A few minutes later Frazier, the team’s star guard, was asked what it meant for the Bulldogs to win despite Frazier and Yante Maten not having their best nights.
“Well I ain’t had a best night in about a year-and-a-half,” said Frazier, able to joke for now about what has indeed been a slow start to his senior season.
Frazier then, unprompted, went on to describe Georgia Tech as throwing a “junk defense” at him to start the game. Meaning something derogatory?
“Oh no, no,” Frazier said, not wanting to start something. “It was just something that we haven’t seen all year. I knew it was a box-and-one, but I didn’t realize it was a triangle-and-2. So it caught me off guard early in the game.”
Indeed, the Bulldogs celebrated on Tuesday night, happy with an ugly-but-effective 60-43 win, in a game they were favored to win by much less. After initially making their way to the locker room tunnel, they came back out to pose for photos while waving the red Georgia flag on the McAmish Pavilion court.

But Fox and the players were careful not to drive the knife into their rivals. The celebration on the court was relatively muted – and something they do for all road games when they win, Maten pointed out. It was respectful.

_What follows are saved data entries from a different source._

(** The state [state] with the timer of a countdown run down by [dt]. *)
Lemma countdown_tick env state dt :
  status state = build_phase \/ status state = wave_countdown
  \/ status state = stage_transition ->
  updateGame env state dt
  = if Qleb (timer state - dt) 0
    then startNextWave env
           (mkGameState
              (nodes state) (edges state) (enemies state) (towers state)
              (projectiles state) (roadBlocks state)
              (money state) (lives state) (wave state) (stage state)
              (maxWavesPerStage state) (status state)
              (timer state - dt)%Q (spawnTimer state) (enemiesToSpawn state)
              (startNodeId state) (endNodeId state))
    else Some
           (mkGameState
              (nodes state) (edges state) (enemies state) (towers state)
              (projectiles state) (roadBlocks state)
              (money state) (lives state) (wave state) (stage state)
              (maxWavesPerStage state) (status state)
              (timer state - dt)%Q (spawnTimer state) (enemiesToSpawn state)
              (startNodeId state) (endNodeId state)).
Proof.
  unfold updateGame. by intros [->|[->| ->]].
Qed.

(** X17.  The end of a countdown.  A tick in [build_phase],
    [wave_countdown] or [stage_transition] only runs the timer down while
    it stays positive.  The tick that brings it to zero or below starts a
    wave: below the last wave of the stage, the next wave of the same
    stage with [10 + 2 * wave] enemies to spawn and everything else kept;
    at the last wave, wave 1 of the next stage on a freshly generated map,
    with money back to 800, lives to 20, no tower, enemy, projectile or
    road block, and [10 + 2 * stage] enemies to spawn.  The status is then
    [playing]; the timer keeps the value it ran down to. *)
Theorem countdown_ends env state dt :
  status state = build_phase \/ status state = wave_countdown
  \/ status state = stage_transition ->
  exists state',
    updateGame env state dt = Some state'
    /\ timer state' = (timer state - dt)%Q
    /\ spawnTimer state' = spawnTimer state
    /\ maxWavesPerStage state' = maxWavesPerStage state
    /\ ((0 < timer state - dt)%Q ->
          state' = mkGameState
                     (nodes state) (edges state) (enemies state)
                     (towers state) (projectiles state) (roadBlocks state)
                     (money state) (lives state) (wave state) (stage state)
                     (maxWavesPerStage state) (status state)
                     (timer state - dt)%Q (spawnTimer state)
                     (enemiesToSpawn state)
                     (startNodeId state) (endNodeId state))
    /\ ((timer state - dt <= 0)%Q -> wave state < maxWavesPerStage state ->
          state' = mkGameState
                     (nodes state) (edges state) (enemies state)
                     (towers state) (projectiles state) (roadBlocks state)
                     (money state) (lives state) (wave state + 1)
                     (stage state) (maxWavesPerStage state) playing
                     (timer state - dt)%Q (spawnTimer state)
                     (10 + (wave state + 1) * 2)
                     (startNodeId state) (endNodeId state))
    /\ ((timer state - dt <= 0)%Q -> maxWavesPerStage state <= wave state ->
          Graph.generateGraph env (stage state + 1)
          = Some (Graph.mkGraphData (nodes state') (edges state')
                                    (startNodeId state') (endNodeId state'))
          /\ enemies state' = [] /\ towers state' = []
          /\ projectiles state' = [] /\ roadBlocks state' = []
          /\ money state' = 800 /\ lives state' = 20
          /\ wave state' = 1 /\ stage state' = stage state + 1
          /\ status state' = playing
          /\ enemiesToSpawn state' = 10 + (stage state + 1) * 2).
Proof.
  intros Hst. rewrite (countdown_tick env state dt Hst).
  destruct (Qleb (timer state - dt) 0) eqn:Hq.
  - apply Qle_bool_iff in Hq. unfold startNextWave.
    cbn [maxWavesPerStage wave stage].
    destruct (maxWavesPerStage state <=? wave state) eqn:Hw.
    + apply Z.leb_le in Hw.
      destruct (Economy.generateGraph_total env (stage state + 1)) as [g Hg].
      rewrite Hg. cbn [mbind option_bind]. eexists. split; [reflexivity|].
      cbn. split_and!; try done.
      * intros Hpos. exfalso. lra.
      * intros _ Hlt. lia.
      * intros _ _. split_and!; try done. by destruct g.
    + apply Z.leb_gt in Hw. eexists. split; [reflexivity|].
      cbn. split_and!; try done.
      * intros Hpos. exfalso. lra.
      * intros _ Hle. lia.
  - unfold Qleb in Hq. eexists. split; [reflexivity|]. cbn.
    split_and!; try done.
    + intros Hle. apply Qle_bool_iff in Hle. congruence.
    + intros Hle. apply Qle_bool_iff in Hle. congruence.
Qed.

No hedges or hardwood were harmed in this celebration.
There was also no revenge-for-football talk: Georgia Tech played video of its football team’s win at Georgia last month during one of the timeouts, and football players were introduced to the crowd. Paul Johnson sat courtside most of the game.
But when Fox and players were asked about the football game, it was clear it wasn’t very much on their minds. Fox was asked whether the football game had been mentioned, and Fox’s wry look and long pause said enough. And when someone kept asking about the video Georgia Tech showed, Maten said he didn’t see it, and Fox, overhearing the question, smiled and yelled out: “It was during a timeout, he was listening to me!”

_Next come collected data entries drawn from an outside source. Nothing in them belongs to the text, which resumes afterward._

(** * socket.io-servicebus: the Service Bus store ([lib/sbstore.js])

    A shallow embedding of [ServiceBusStore] and of its prototype methods,
    together with the properties of the store that the specification states.

    Conventions of the embedding.
    - A method body is a computation in the monad [M]: it reads and writes
      [this] (the state), may [throw], and appends to a trace every call that
      leaves the file: a call on the batching transport [this.sb], an [emit]
      on the store's own event surface, the application of a subscriber, a
      listener hook.  The order of the trace is the order of the calls.
    - Subscribers and listeners are host callbacks.  Their bodies are not part
      of the library; a call is recorded and control comes back to the store.
      A callback is known by its identity only, as [===] knows a function.
    - [this.subscribers] is a plain JavaScript object used as a map from
      event name to array.  Its own keys are a [gmap string (list consumer)];
      reading a name that is not an own key goes on to [Object.prototype],
      whose members ([constructor], [toString], ...) are not arrays.
    - The transport classes ([BatchInterface], [ServiceBusInterface]), the
      base class [io.Store] and [azure] are other modules; their constructors
      and methods are calls of the trace, and they return. *)

From Stdlib Require Import ZArith.
From stdpp Require Import gmap strings list fin_maps.

Open Scope string_scope.
Open Scope list_scope.

(** ** JavaScript values and errors *)

Module JS.

(** The values that cross the store's interface: message arguments, event
    names, callbacks.  A function or an object is its identity; the numbers
    are the integers. *)
#[warnings="-register-all"] Inductive value : Type :=
| VUndefined
| VNull
| VBool (b : bool)
| VNum (z : Z)
| VStr (s : string)
| VFun (f : nat)
| VObj (id : nat)
| VArr (items : list value).

(** [ToBoolean]: what [if], [&&], [||], [!] and the callback of
    [Array.prototype.filter] see. *)
Definition to_boolean (v : value) : bool :=
  match v with
  | VUndefined | VNull => false
  | VBool b => b
  | VNum z => negb (z =? 0)%Z
  | VStr s => negb (String.eqb s "")
  | VFun _ | VObj _ | VArr _ => true
  end.

Inductive error : Type :=
| Error (message : string)
| TypeError (message : string)
| ReferenceError (identifier : string).

(** [Array.prototype.filter]: keeps the elements on which the callback's
    result is truthy, in order, in a new array. *)
Fixpoint Array_filter {A : Type} (callback : A → value) (arr : list A) : list A :=
  match arr with
  | [] => []
  | item :: rest =>
      if to_boolean (callback item)
      then item :: Array_filter callback rest
      else Array_filter callback rest
  end.

End JS.

Export JS.

(** ** The objects of the store *)

(** A function passed to [subscribe], and a listener object of the
    [listeners] option: identities. *)
Definition consumer := nat.
Definition listener := nat.

(** What [createServiceBusInterface] ends up with in [serviceBusService]:
    the object [azure.createServiceBusService] returned for a connection
    string, or the object the caller passed in the options. *)
Inductive service : Type :=
| ServiceFromConnectionString (cs : string)
| ServiceObject (id : nat).

(** The [listeners] option: absent, one listener object, or an array. *)
Inductive listeners_option : Type :=
| ListenersUndefined
| ListenerObject (l : listener)
| ListenerArray (ls : list listener).

(** The [options] argument of the constructor.  A field that is absent is
    [None]. *)
Record Options : Type := {
  connectionString : option string;
  serviceBusService : option nat;
  opt_nodeId : option string;
  topic : option string;
  subscription : option string;
  listeners : listeners_option
}.

(** [createOptions] of [createServiceBusInterface]. *)
Record CreateOptions : Type := {
  co_nodeId : string;
  co_topic : option string;
  co_subscription : option string;
  co_serviceBusService : option service
}.

(** [new ServiceBusInterface(createOptions)] and
    [new BatchInterface(createOptions, inner)]: the two transport objects,
    known here by what they were constructed with. *)
Record ServiceBusInterface : Type := {
  sbi_options : CreateOptions
}.

Record BatchInterface : Type := {
  bi_options : CreateOptions;
  bi_inner : ServiceBusInterface
}.

(** The fields the constructor sets on [this]. *)
Record ServiceBusStore : Type := {
  nodeId : string;
  sb : BatchInterface;
  subscribers : gmap string (list consumer)
}.

(** ** Effects *)

(** The calls a method makes outside the file, in the order it makes them. *)
Inductive event : Type :=
| StoreApply                                   (* io.Store.apply(this, arguments) *)
| Uuid                                         (* uuid() *)
| StoreDestroy                                 (* Store.prototype.destroy.call(this) *)
| CreateServiceBusService (cs : string)        (* azure.createServiceBusService(cs) *)
| NewServiceBusInterface (o : CreateOptions)
| NewBatchInterface (o : CreateOptions) (inner : ServiceBusInterface)
| ListenerStore (l : listener) (that : ServiceBusStore)        (* l.store(that) *)
| ListenerSb (l : listener) (transport : BatchInterface)       (* l.sb(that.sb) *)
| SbOn (ev : string)                           (* this.sb.on(ev, this.receiveMessage.bind(this)) *)
| SbStart                                      (* this.sb.start() *)
| SbStop                                       (* this.sb.stop() *)
| SbSend (name : value) (args : list value)    (* this.sb.send(name, args) *)
| Emit (ev : string) (args : list value)       (* this.emit(ev, ...args) *)
| Apply (sub : consumer) (args : list value).  (* sub.apply(null, args) *)

Inductive completion (A : Type) : Type :=
| Normal (a : A)
| Throw (e : error).
Arguments Normal {A} a.
Arguments Throw {A} e.

(** The result of running a method: the calls made, [this] afterwards, and
    how the body completed. *)
Record result (S A : Type) : Type := Result {
  trace : list event;
  final : S;
  outcome : completion A
}.
Arguments Result {S A} _ _ _.
Arguments trace {S A} _.
Arguments final {S A} _.
Arguments outcome {S A} _.

Definition M (S A : Type) : Type := S → result S A.

Section Monad.
Context {S : Type}.

Definition ret {A} (a : A) : M S A := λ s, Result [] s (Normal a).

Definition bind {A B} (m : M S A) (k : A → M S B) : M S B := λ s,
  let r := m s in
  match outcome r with
  | Normal a =>
      let r' := k a (final r) in
      Result (trace r ++ trace r') (final r') (outcome r')
  | Throw e => Result (trace r) (final r) (Throw e)
  end.

Definition throw {A} (e : error) : M S A := λ s, Result [] s (Throw e).
Definition call (ev : event) : M S unit := λ s, Result [ev] s (Normal ()).
Definition this : M S S := λ s, Result [] s (Normal s).
Definition assign (f : S → S) : M S unit := λ s, Result [] (f s) (Normal ()).

(** [Array.prototype.forEach]. *)
Fixpoint forEach {A} (arr : list A) (callback : A → M S unit) : M S unit :=
  match arr with
  | [] => ret ()
  | item :: rest => bind (callback item) (λ _, forEach rest callback)
  end.

(** A callback that only makes calls: it leaves [this] alone and returns. *)
Definition only_calls {A} (callback : A → M S unit) (calls : A → list event)
    : Prop :=
  ∀ item s, callback item s = Result (calls item) s (Normal ()).
End Monad.

Declare Scope js_scope.
Delimit Scope js_scope with js.
Notation "x <- m ;; k" := (bind m (λ x, k))
  (at level 100, m at next level, k at level 200, right associativity,
   only parsing) : js_scope.
Notation "m ;; k" := (bind m (λ _, k))
  (at level 100, k at level 200, right associativity, only parsing) : js_scope.
Open Scope js_scope.

(** ** Identifiers in scope in [sbstore.js] *)

(** The bindings of the module: its [var] declarations, the function
    declaration, and what the module wrapper of Node passes in. *)
Definition module_bindings : list string :=
  [ "io"; "util"; "uuid"; "azure"; "Client"; "logging"; "BatchInterface";
    "ServiceBusInterface"; "ServiceBusStore";
    "exports"; "module"; "require"; "__filename"; "__dirname" ].

(** The global object of Node and of the language. *)
Definition global_bindings : list string :=
  [ "global"; "process"; "console"; "Buffer";
    "setTimeout"; "clearTimeout"; "setInterval"; "clearInterval";
    "Object"; "Function"; "Array"; "String"; "Boolean"; "Number"; "Date";
    "RegExp"; "Math"; "JSON"; "Error"; "TypeError"; "ReferenceError";
    "RangeError"; "SyntaxError"; "EvalError"; "URIError";
    "undefined"; "NaN"; "Infinity"; "parseInt"; "parseFloat"; "isNaN";
    "isFinite"; "eval"; "escape"; "unescape";
    "encodeURI"; "decodeURI"; "encodeURIComponent"; "decodeURIComponent" ].

(** Reading an identifier that no scope binds throws a [ReferenceError]. *)
Definition resolve {S} (identifier : string) : M S unit :=
  if bool_decide (identifier ∈ module_bindings ++ global_bindings)
  then ret ()
  else throw (ReferenceError identifier).

(** ** The store: [lib/sbstore.js] *)

(** A field of [options] as the value the code tests: an absent field reads
    as [undefined]. *)
Definition string_field (f : option string) : value :=
  match f with Some s => VStr s | None => VUndefined end.

Definition object_field (f : option nat) : value :=
  match f with Some id => VObj id | None => VUndefined end.

(** [this.subscribers = m]. *)
Definition set_subscribers (m : gmap string (list consumer))
    (s : ServiceBusStore) : ServiceBusStore :=
  {| nodeId := nodeId s; sb := sb s; subscribers := m |}.

(** The names of the members of [Object.prototype], which every plain object
    inherits: the functions and, under [__proto__], the prototype itself. *)
Definition Object_prototype : list string :=
  [ "constructor"; "toString"; "toLocaleString"; "valueOf"; "hasOwnProperty";
    "isPrototypeOf"; "propertyIsEnumerable"; "__defineGetter__";
    "__defineSetter__"; "__lookupGetter__"; "__lookupSetter__"; "__proto__" ].

Definition inherited (name : string) : bool :=
  bool_decide (name ∈ Object_prototype).

(** What [var subscribers] holds after the lookup: an array, or a member of
    [Object.prototype], which is truthy and has no [push], [filter] or
    [forEach]. *)
Inductive property : Type :=
| AnArray (arr : list consumer)
| NotAnArray.

(** [this.subscribers[name] || []]: an own entry is an array and truthy, even
    when empty; without an own entry the prototype's member is found, and
    [[]] is taken only when there is none. *)
Definition subscribers_or_empty (s : ServiceBusStore) (name : string)
    : property :=
  match subscribers s !! name with
  | Some arr => AnArray arr
  | None => if inherited name then NotAnArray else AnArray []
  end.

(** [subscribers.push(...)], [subscribers.filter(...)],
    [subscribers.forEach(...)]: the method is read off the value and called;
    on a value that is not an array it is [undefined], and the call throws. *)
Definition array_method {S} (method : string) (subs : property)
    : M S (list consumer) :=
  match subs with
  | AnArray arr => ret arr
  | NotAnArray =>
      throw (TypeError ("subscribers." +:+ method +:+ " is not a function"))
  end.

(** [ServiceBusStore.prototype.publish]: [arguments] is the whole argument
    list of the call, the formal [name] its first element. *)
Definition publish (arguments : list value) : M ServiceBusStore unit :=
  let name := hd VUndefined arguments in
  let argsArray := arguments in
  let args := (name, drop 1 argsArray) in
  call (SbSend (fst args) (snd args)) ;;
  call (Emit "publish" argsArray).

Honestly, there also had to be relief: Georgia has been a better team than Georgia Tech for basically the last seven years, but the Yellow Jackets would still find ways to score the head-to-head upset. Now the Bulldogs have won the last two, including this one in McAmish Pavilion.

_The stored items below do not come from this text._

(** * HALMD [examples/plotting/plot_h5md.py]: block averages of H5MD observables

    A shallow embedding of the script's two functions, [compute_average]
    (the block-average reducer) and [main] (the driver), and of the few
    NumPy / Python primitives they call.

    Samples are IEEE-754 double precision numbers in the program.  The reducer
    is written once over an interface of arithmetic operations ([Arith]) and
    instantiated twice: at [binary64] (Rocq's executable specification of
    IEEE-754 binary64, [SpecFloat], which is what the script computes with)
    and at the real numbers [R] (the arithmetic the block-averaging formulas
    are meant in). *)

From Stdlib Require Import String Ascii.
From Stdlib Require Import ZArith List Bool Lia.
From Stdlib Require Import Reals Lra.
From Stdlib Require Import SpecFloat DecimalString.
Import ListNotations.

Local Open Scope Z_scope.

(** ** Python exceptions and results *)

Inductive exn : Type :=
| ZeroDivisionError
| ValueError
| KeyError
| IOError
| TypeError.

Inductive result (A : Type) : Type :=
| Ok (a : A)
| Raise (e : exn).
Arguments Ok {A} a.
Arguments Raise {A} e.

Definition result_bind {A B} (r : result A) (k : A -> result B) : result B :=
  match r with
  | Ok a => k a
  | Raise e => Raise e
  end.

(** ** The arithmetic of samples *)

Class Arith (F : Type) : Type := {
  f_zero : F;
  f_add : F -> F -> F;
  f_sub : F -> F -> F;
  f_mul : F -> F -> F;
  f_div : F -> F -> F;
  f_sqrt : F -> F;
  f_ltb : F -> F -> bool;
  (** conversion of a Python integer, as NumPy does when an array meets an
      integer operand *)
  f_of_Z : Z -> F
}.

(** IEEE-754 binary64: 53 bits of precision, infinities at exponent 1024,
    rounding to nearest, ties to even. *)
Definition binary64 : Type := spec_float.

Definition b64_prec : Z := 53.
Definition b64_emax : Z := 1024.

Definition b64_of_Z (n : Z) : binary64 :=
  binary_normalize b64_prec b64_emax n 0 false.

#[export] Instance binary64_arith : Arith binary64 := {
  f_zero := S754_zero false;
  f_add := SFadd b64_prec b64_emax;
  f_sub := SFsub b64_prec b64_emax;
  f_mul := SFmul b64_prec b64_emax;
  f_div := SFdiv b64_prec b64_emax;
  f_sqrt := SFsqrt b64_prec b64_emax;
  f_ltb := SFltb;
  f_of_Z := b64_of_Z
}.

Definition Rltb (x y : R) : bool := if Rlt_dec x y then true else false.

#[export] Instance real_arith : Arith R := {
  f_zero := 0%R;
  f_add := Rplus;
  f_sub := Rminus;
  f_mul := Rmult;
  f_div := Rdiv;
  f_sqrt := sqrt;
  f_ltb := Rltb;
  f_of_Z := IZR
}.

(** ** Python slicing of a one-dimensional sequence *)

(** [clamp_index n i] is the position a slice bound [i] denotes in a
    sequence of length [n]: a negative bound counts from the end, and a bound
    outside the sequence is clamped to it. *)
Definition clamp_index (n i : Z) : Z :=
  let i' := if i <? 0 then i + n else i in
  Z.max 0 (Z.min n i').

(** [py_slice l i j] is [l[i:j]]. *)
Definition py_slice {A} (l : list A) (i j : Z) : list A :=
  let n := Z.of_nat (length l) in
  let lo := clamp_index n i in
  let hi := clamp_index n j in
  firstn (Z.to_nat (hi - lo)) (skipn (Z.to_nat lo) l).

(** [py_slice_to l j] is [l[:j]]. *)
Definition py_slice_to {A} (l : list A) (j : Z) : list A :=
  let n := Z.of_nat (length l) in
  firstn (Z.to_nat (clamp_index n j)) l.

(** ** The NumPy primitives the script uses *)

Section Numpy.
Context {F : Type} `{Arith F}.

(** A two-dimensional array in C (row-major) order. *)
Record array2 : Type := {
  nrows : Z;
  ncols : Z;
  buf : list F
}.

(** [reshape(a, (n, -1))] of a one-dimensional array: the missing dimension
    is inferred from the size; NumPy refuses a second negative dimension, a
    known part of size zero and a size that the known part does not
    divide. *)
Definition reshape_rows (a : list F) (n : Z) : result array2 :=
  let size := Z.of_nat (length a) in
  if n <? 0 then Raise ValueError
  else if n =? 0 then Raise ValueError
  else if negb (size mod n =? 0) then Raise ValueError
  else Ok {| nrows := n; ncols := size / n; buf := a |}.

(** [add.reduce]: accumulation from left to right, from zero.  (NumPy adds
    long contiguous runs pairwise; the order matters to the rounding in
    binary64 only, and the sample series below are short or sum exactly.) *)
Definition sum (l : list F) : F := fold_left f_add l f_zero.

(** [mean] of a flat sequence: the sum divided by the number of items (for
    no items, zero divided by zero). *)
Definition mean (l : list F) : F :=
  f_div (sum l) (f_of_Z (Z.of_nat (length l))).

(** [std(a, ddof)]: deviations from the mean, squared, summed, divided by
    [max(n - ddof, 0)], square root.  The script leaves [ddof] at its
    default, 0. *)
Definition std_ddof (ddof : Z) (l : list F) : F :=
  let m := mean l in
  let sq := map (fun x => let d := f_sub x m in f_mul d d) l in
  f_sqrt (f_div (sum sq) (f_of_Z (Z.max (Z.of_nat (length l) - ddof) 0))).

Definition std (l : list F) : F := std_ddof 0 l.

(** Item [(i, j)] of a row-major array sits at offset [i * ncols + j]. *)
Definition item (a : array2) (i j : nat) : F :=
  nth (i * Z.to_nat (ncols a) + j) (buf a) f_zero.

Definition row (a : array2) (i : nat) : list F :=
  map (item a i) (seq 0 (Z.to_nat (ncols a))).

(** [mean(a)]: over all items. *)
Definition mean_all (a : array2) : F := mean (buf a).

(** [mean(a, axis=1)]: one mean per row. *)
Definition mean_axis1 (a : array2) : list F :=
  map (fun i => mean (row a i)) (seq 0 (Z.to_nat (nrows a))).

(** ** [compute_average], the value it returns

    [data.shape[0] / nblocks] is Python 2 integer division: it floors, and
    raises on a zero divisor. *)
Definition py_floordiv (a b : Z) : result Z :=
  if b =? 0 then Raise ZeroDivisionError else Ok (a / b).

Definition compute_average_value (data : list F) (nblocks : Z)
  : result (F * F) :=
  result_bind (py_floordiv (Z.of_nat (length data)) nblocks) (fun q =>
  result_bind (reshape_rows (py_slice_to data (nblocks * q)) nblocks) (fun data' =>
  let avg := mean_all data' in
  let err := f_div (std (mean_axis1 data')) (f_sqrt (f_of_Z (nblocks - 1))) in
  Ok (avg, err))).

End Numpy.

(** ** The blocks, as contiguous pieces of a sequence

    [blocks c n l] cuts the first [n * c] items of [l] into [n] consecutive
    pieces of [c] items each.  It is the reference the row-major indexing of
    [mean_axis1] is compared with. *)
Fixpoint blocks {A} (c n : nat) (l : list A) : list (list A) :=
  match n with
  | O => []
  | S n' => firstn c l :: blocks c n' (skipn c l)
  end.

(** The samples [compute_average] retains. *)
Definition retained {A} (data : list A) (nblocks : Z) : list A :=
  firstn (Z.to_nat (Z.of_nat (length data) / nblocks * nblocks)) data.

(** The means of the blocks of the retained samples. *)
Definition block_means {F} `{Arith F} (data : list F) (nblocks : Z) : list F :=
  map mean (blocks (Z.to_nat (Z.of_nat (length data) / nblocks))
                   (Z.to_nat nblocks) (retained data nblocks)).

(** ** Rendering numbers as text

    The conversions the script asks of Python and NumPy: [{:.4f}], [{:.2g}]
    and [{:g}] of [str.format], and the [%.18e] that [savetxt] applies to
    every item. *)

Class Render (F : Type) : Type := {
  fmt_fixed4 : F -> string;
  fmt_general2 : F -> string;
  fmt_general : F -> string;
  fmt_exp18 : F -> string
}.

Module Decimal64.

Local Open Scope string_scope.

Definition digits_of_Z (z : Z) : string :=
  NilZero.string_of_uint (N.to_uint (Z.to_N z)).

Fixpoint zeros (n : nat) : string :=
  match n with
  | O => EmptyString
  | S n' => String "0" (zeros n')
  end.

(** [z] in at least [w] digits. *)
Definition pad_digits (w : nat) (z : Z) : string :=
  let d := digits_of_Z z in
  zeros (w - String.length d) ++ d.

(** Quotient of non-negative [a] by positive [b], to nearest, ties to
    even. *)
Definition div_half_even (a b : Z) : Z :=
  let q := a / b in
  let r := a mod b in
  match (2 * r ?= b)%Z with
  | Lt => q
  | Gt => q + 1
  | Eq => if Z.even q then q else q + 1
  end.

(** The magnitude [m * 2^e] as a fraction. *)
Definition fraction (m : positive) (e : Z) : Z * Z :=
  if (0 <=? e)%Z then (Zpos m * 2 ^ e, 1) else (Zpos m, 2 ^ (- e)).

(** [n / d * 10^s], rounded to an integer. *)
Definition scaled (nd : Z * Z) (s : Z) : Z :=
  let (n, d) := nd in
  if (0 <=? s)%Z then div_half_even (n * 10 ^ s) d
  else div_half_even n (d * 10 ^ (- s)).

Definition count_digits (z : Z) : Z :=
  Z.of_nat (String.length (digits_of_Z z)).

(** Floor of the decimal logarithm of a positive fraction. *)
Definition floor_log10 (nd : Z * Z) : Z :=
  let (n, d) := nd in
  if (d <=? n)%Z then count_digits (n / d) - 1
  else
    let t := count_digits (d / n) in
    if (d <=? n * 10 ^ (t - 1))%Z then - (t - 1) else - t.

(** The [p + 1] significant digits and the decimal exponent of [%.pe]. *)
Definition exp_digits (p : Z) (m : positive) (e : Z) : Z * Z :=
  let nd := fraction m e in
  let k := floor_log10 nd in
  let D := scaled nd (p - k) in
  if (10 ^ (p + 1) <=? D)%Z then (D / 10, k + 1) else (D, k).

Definition sign_text (s : bool) : string := if s then "-" else EmptyString.

Definition point_text (frac : string) : string :=
  match frac with
  | EmptyString => EmptyString
  | _ => "." ++ frac
  end.

Definition exponent_text (x : Z) : string :=
  (if (x <? 0)%Z then "e-" else "e+") ++ pad_digits 2 (Z.abs x).

Definition exp_text (p : Z) (D x : Z) (strip : string -> string) : string :=
  let ds := pad_digits (Z.to_nat (p + 1)) D in
  match ds with
  | EmptyString => EmptyString
  | String c rest => String c (point_text (strip rest)) ++ exponent_text x
  end.

Definition fixed_text (p : Z) (m : positive) (e : Z)
           (strip : string -> string) : string :=
  let D := scaled (fraction m e) p in
  let ip := D / 10 ^ p in
  let fp := D mod 10 ^ p in
  digits_of_Z ip
  ++ point_text (strip (if (p =? 0)%Z then EmptyString else pad_digits (Z.to_nat p) fp)).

“It means a lot to the program,” Maten said. “We were talking about that. Making sure we went over their plays, tried to mess with their abilities to guess what we were going to do. We talked about how important this win was for us.”
That’s what it ultimately boiled down to: Georgia needed this game badly to maintain some semblance of an NCAA tournament resume’. It avoided what would have qualified as a bad loss. (Because Georgia Tech is, apparently, bad again.) And Georgia banked its first true road win, to go along with a neutral-site win over George Washington.
This upcoming stretch – at Oakland (Mich.) on Friday, then at Auburn and home against South Carolina – will tell a lot about what kind of season the Bulldogs can still have. It wasn’t a huge step forward to win at Georgia Tech. But it was a step.
They had a right to feel good about that.